THE TASK: Using the listing that follows, filter out every line lacking the string "intros" and return the rest.

[Start of Attachment]

Lemma parse_byte_step i :
  (i < count)%nat →
  parse_byte line (Z.of_nat na) (Z.of_nat count) i (R i) (S i) = Some (R (i + 1)%nat, S (i + 1)%nat).
Proof.
  intros Hi. unfold parse_byte. rewrite <-(body_lookup line count) by done. fold body.
  pose proof (is_bytes_lookup body i body_bytes) as Hb. unfold in_bits in Hb.
  rewrite bool_decide_false by lia.
  assert (S i +32 body !!! i = S (i + 1)) as ->.
  { unfold S. rewrite take_body_S, sum_of_app by done. cbn [sum_of foldr].
    pose proof (sum_of_bound (take i body) ltac:(apply Forall_take, body_bytes)) as Hs.
    rewrite length_take, body_len in Hs. rewrite u32_small; [lia|]. unfold in_bits. lia. }
  case_bool_decide as H1; [|case_bool_decide as H2]; unfold R; cbn [address data size type];
    do 2 f_equal.
  - replace (min (i + 1) na) with (i + 1)%nat by lia. replace (min i na) with i by lia.
    pose proof (be_value_bound (take i body) ltac:(apply Forall_take, body_bytes)) as Ha.
    rewrite length_take, body_len, Nat.min_l in Ha by lia.
    assert (256 ^ Z.of_nat i <= 256 ^ 3) by (apply Z.pow_le_mono_r; lia).
    rewrite (shl32_small _ 24), lor_fields by (unfold in_bits; lia).
    rewrite take_body_S, be_value_snoc by done. f_equal.
    replace (min (i + 1) (count - 1) - na)%nat with 0%nat by lia.
    by replace (min i (count - 1) - na)%nat with 0%nat by lia.
  - replace (min (i + 1) na) with na by lia. replace (min i na) with na by lia.
    replace (min (i + 1) (count - 1) - na)%nat with ((i - na) + 1)%nat by lia.
    replace (min i (count - 1) - na)%nat with (i - na)%nat by lia.
    rewrite sub_app. replace (na + (i - na))%nat with i by lia.
    assert (sub body i 1 = [body !!! i]) as ->.
    { unfold sub. erewrite drop_S by (apply lookup_total_alt_lt; by rewrite body_len). done. }
    rewrite memcpy_snoc, length_sub by (rewrite body_len; lia).
    rewrite u8_small by (unfold in_bits; lia). do 2 f_equal. lia.
  - replace (min (i + 1) na) with na by lia. replace (min i na) with na by lia.
    by replace (min (i + 1) (count - 1)) with (min i (count - 1)) by lia.
Qed.

Lemma parse_loop_good k i :
  (i + k = count)%nat →
  parse_loop line (Z.of_nat na) (Z.of_nat count) k i (R i) (S i) = (Some (S count), R count).
Proof.
  revert i. induction k as [|k IH]; intros i Hi; cbn [parse_loop].
  - by replace i with count by lia.
  - rewrite parse_byte_step by lia. apply IH. lia.
Qed.
End loop.

Lemma naddr_range t na : naddr t = Some na → 2 <= na <= 4.
Proof. unfold naddr. guards; intros [= <-]; lia. Qed.

(** The text after the count, and the two directions of its check. *)
Section body.
Context (line : list Z) (r : srec_record) (t na count : Z).
Hypothesis (Hna : 2 <= na <= 4) (Hcount : na + 1 <= count <= 255).
Hypothesis (Hlen : length line = (4 + 2 * Z.to_nat count)%nat).
Let r0 := SrecRecord 0 (data r) (count - na - 1) t.

Lemma parse_body :
  match hex_pairs (drop 4 line) with
  | None => fst (parse_loop line na count (Z.to_nat count) 0 r0 count) = None
  | Some body =>
      length body = Z.to_nat count ∧ is_bytes body ∧
      parse_loop line na count (Z.to_nat count) 0 r0 count =
        (Some (count + sum_of body),
         SrecRecord (Fips.be_value (take (Z.to_nat na) body) 0)
           (memcpy (data r) 0 (sub body (Z.to_nat na) (Z.to_nat (count - na - 1))))
           (count - na - 1) t)
  end.
Proof.
  rewrite (hex_pairs_bytes_at (Z.to_nat count)) by (rewrite length_drop; lia).
  assert ((Z.to_nat na + 1 <= Z.to_nat count <= 255)%nat) as Hc by lia.
  assert ((2 <= Z.to_nat na <= 4)%nat) as Hn by lia.
  case_bool_decide as Hf.
  - split; [apply body_length|]. split; [by apply bytes_at_bytes|].
    pose proof (parse_loop_good line _ _ r0 Hn Hc Hf (Z.to_nat count) 0 ltac:(lia)) as Hg.
    rewrite !Z2Nat.id in Hg by lia. cbn [sum_of take foldr Nat.min] in Hg.
    rewrite Nat.sub_0_l in Hg. change (sub _ _ 0) with (@nil Z) in Hg. cbn in Hg.
    rewrite Z.add_0_r in Hg. rewrite Nat.min_r in Hg by lia.
    rewrite (take_ge (bytes_at _ _) (Z.to_nat count)) in Hg by (rewrite body_length; lia).
    replace (min (Z.to_nat count) (Z.to_nat count - 1) - Z.to_nat na)%nat
      with (Z.to_nat (count - na - 1)) in Hg by lia. exact Hg.
  - apply (not_Forall_Exists (λ b, 0 <= b)) in Hf.
    apply Exists_exists in Hf as (x & Hx & Hneg). apply list_elem_of_lookup in Hx as [j Hj].
    assert (j < Z.to_nat count)%nat as Hjc
      by (rewrite <-(body_length (drop 4 line) (Z.to_nat count)); by eapply lookup_lt_Some).
    apply list_lookup_total_correct in Hj. rewrite body_lookup in Hj by done.
    pose proof (parse_loop_bad line _ _ Hn Hc (Z.to_nat count) 0 r0 count) as Hb.
    rewrite !Z2Nat.id in Hb by lia. apply Hb. exists j. split; [lia|]. simpl in Hneg. lia.
Qed.
End body.

Lemma land_255 s : s .& 255 = s `mod` 256.
Proof. change 255 with (Z.ones 8). by rewrite Z.land_ones. Qed.

(** The last checks of the code and of the specification agree. *)
Lemma srec_verdict line r t na count :
  2 <= na <= 4 → na + 1 <= count <= 255 → Z.of_nat (length line) = 4 + 2 * count →
  let r0 := SrecRecord 0 (data r) (count - na - 1) t in
  let got := if bool_decide (t >= 5) && bool_decide (size r0 ≠ 0) then (-1, r0)
    else match parse_loop line na count (Z.to_nat count) 0 r0 count with
         | (None, r) => (-1, r)
         | (Some sum, r) => (if bool_decide (sum .& 255 = 255) then 0 else -1, r)
         end in
  match hex_pairs (drop 4 line) with
  | None => fst got = -1
  | Some body =>
      if bool_decide (count = Z.of_nat (length body) ∧ na + 1 <= count ∧
           (t >= 5 → count = na + 1) ∧ (count + sum_of body) `mod` 256 = 255)
      then got = (0, SrecRecord (Fips.be_value (take (Z.to_nat na) body) 0)
                   (memcpy (data r) 0 (sub body (Z.to_nat na) (Z.to_nat (count - na - 1))))
                   (Z.of_nat (length (sub body (Z.to_nat na) (Z.to_nat (count - na - 1))))) t)
      else fst got = -1
  end.
Proof.
  intros Hna Hc Hl. cbv zeta. cbn [size].
  pose proof (parse_body line r t na count Hna ltac:(lia) ltac:(lia)) as Hloop.
  destruct (hex_pairs (drop 4 line)) as [body|] eqn:Hp; cbn [size].
  2: { destruct (bool_decide (t >= 5) && _); [done|].
       destruct (parse_loop _ _ _ _ _ _ _) as [[]]; simpl in Hloop; done. }
  destruct Hloop as (Hbl & Hbb & ->). rewrite land_255.
  assert (length (sub body (Z.to_nat na) (Z.to_nat (count - na - 1))) = Z.to_nat (count - na - 1))
    as Hsub by (apply length_sub; lia).
  destruct (bool_decide_reflect (t >= 5)), (bool_decide_reflect (count - na - 1 ≠ 0));
    cbn [andb];
    destruct (bool_decide_reflect (count = Z.of_nat (length body) ∧ na + 1 <= count ∧
               (t >= 5 → count = na + 1) ∧ (count + sum_of body) `mod` 256 = 255)) as [Hok|Hko];
    try lia; try done.
  all: first [rewrite bool_decide_true by tauto; rewrite Hsub; do 2 f_equal; lia
             | rewrite bool_decide_false; [done|]; intros Hx; apply Hko; split_and!; lia].
Qed.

[End of Attachment]

EXPECTED OUTPUT:
  intros Hi. unfold parse_byte. rewrite <-(body_lookup line count) by done. fold body.
  revert i. induction k as [|k IH]; intros i Hi; cbn [parse_loop].
Proof. unfold naddr. guards; intros [= <-]; lia. Qed.
  intros Hna Hc Hl. cbv zeta. cbn [size].
             | rewrite bool_decide_false; [done|]; intros Hx; apply Hko; split_and!; lia].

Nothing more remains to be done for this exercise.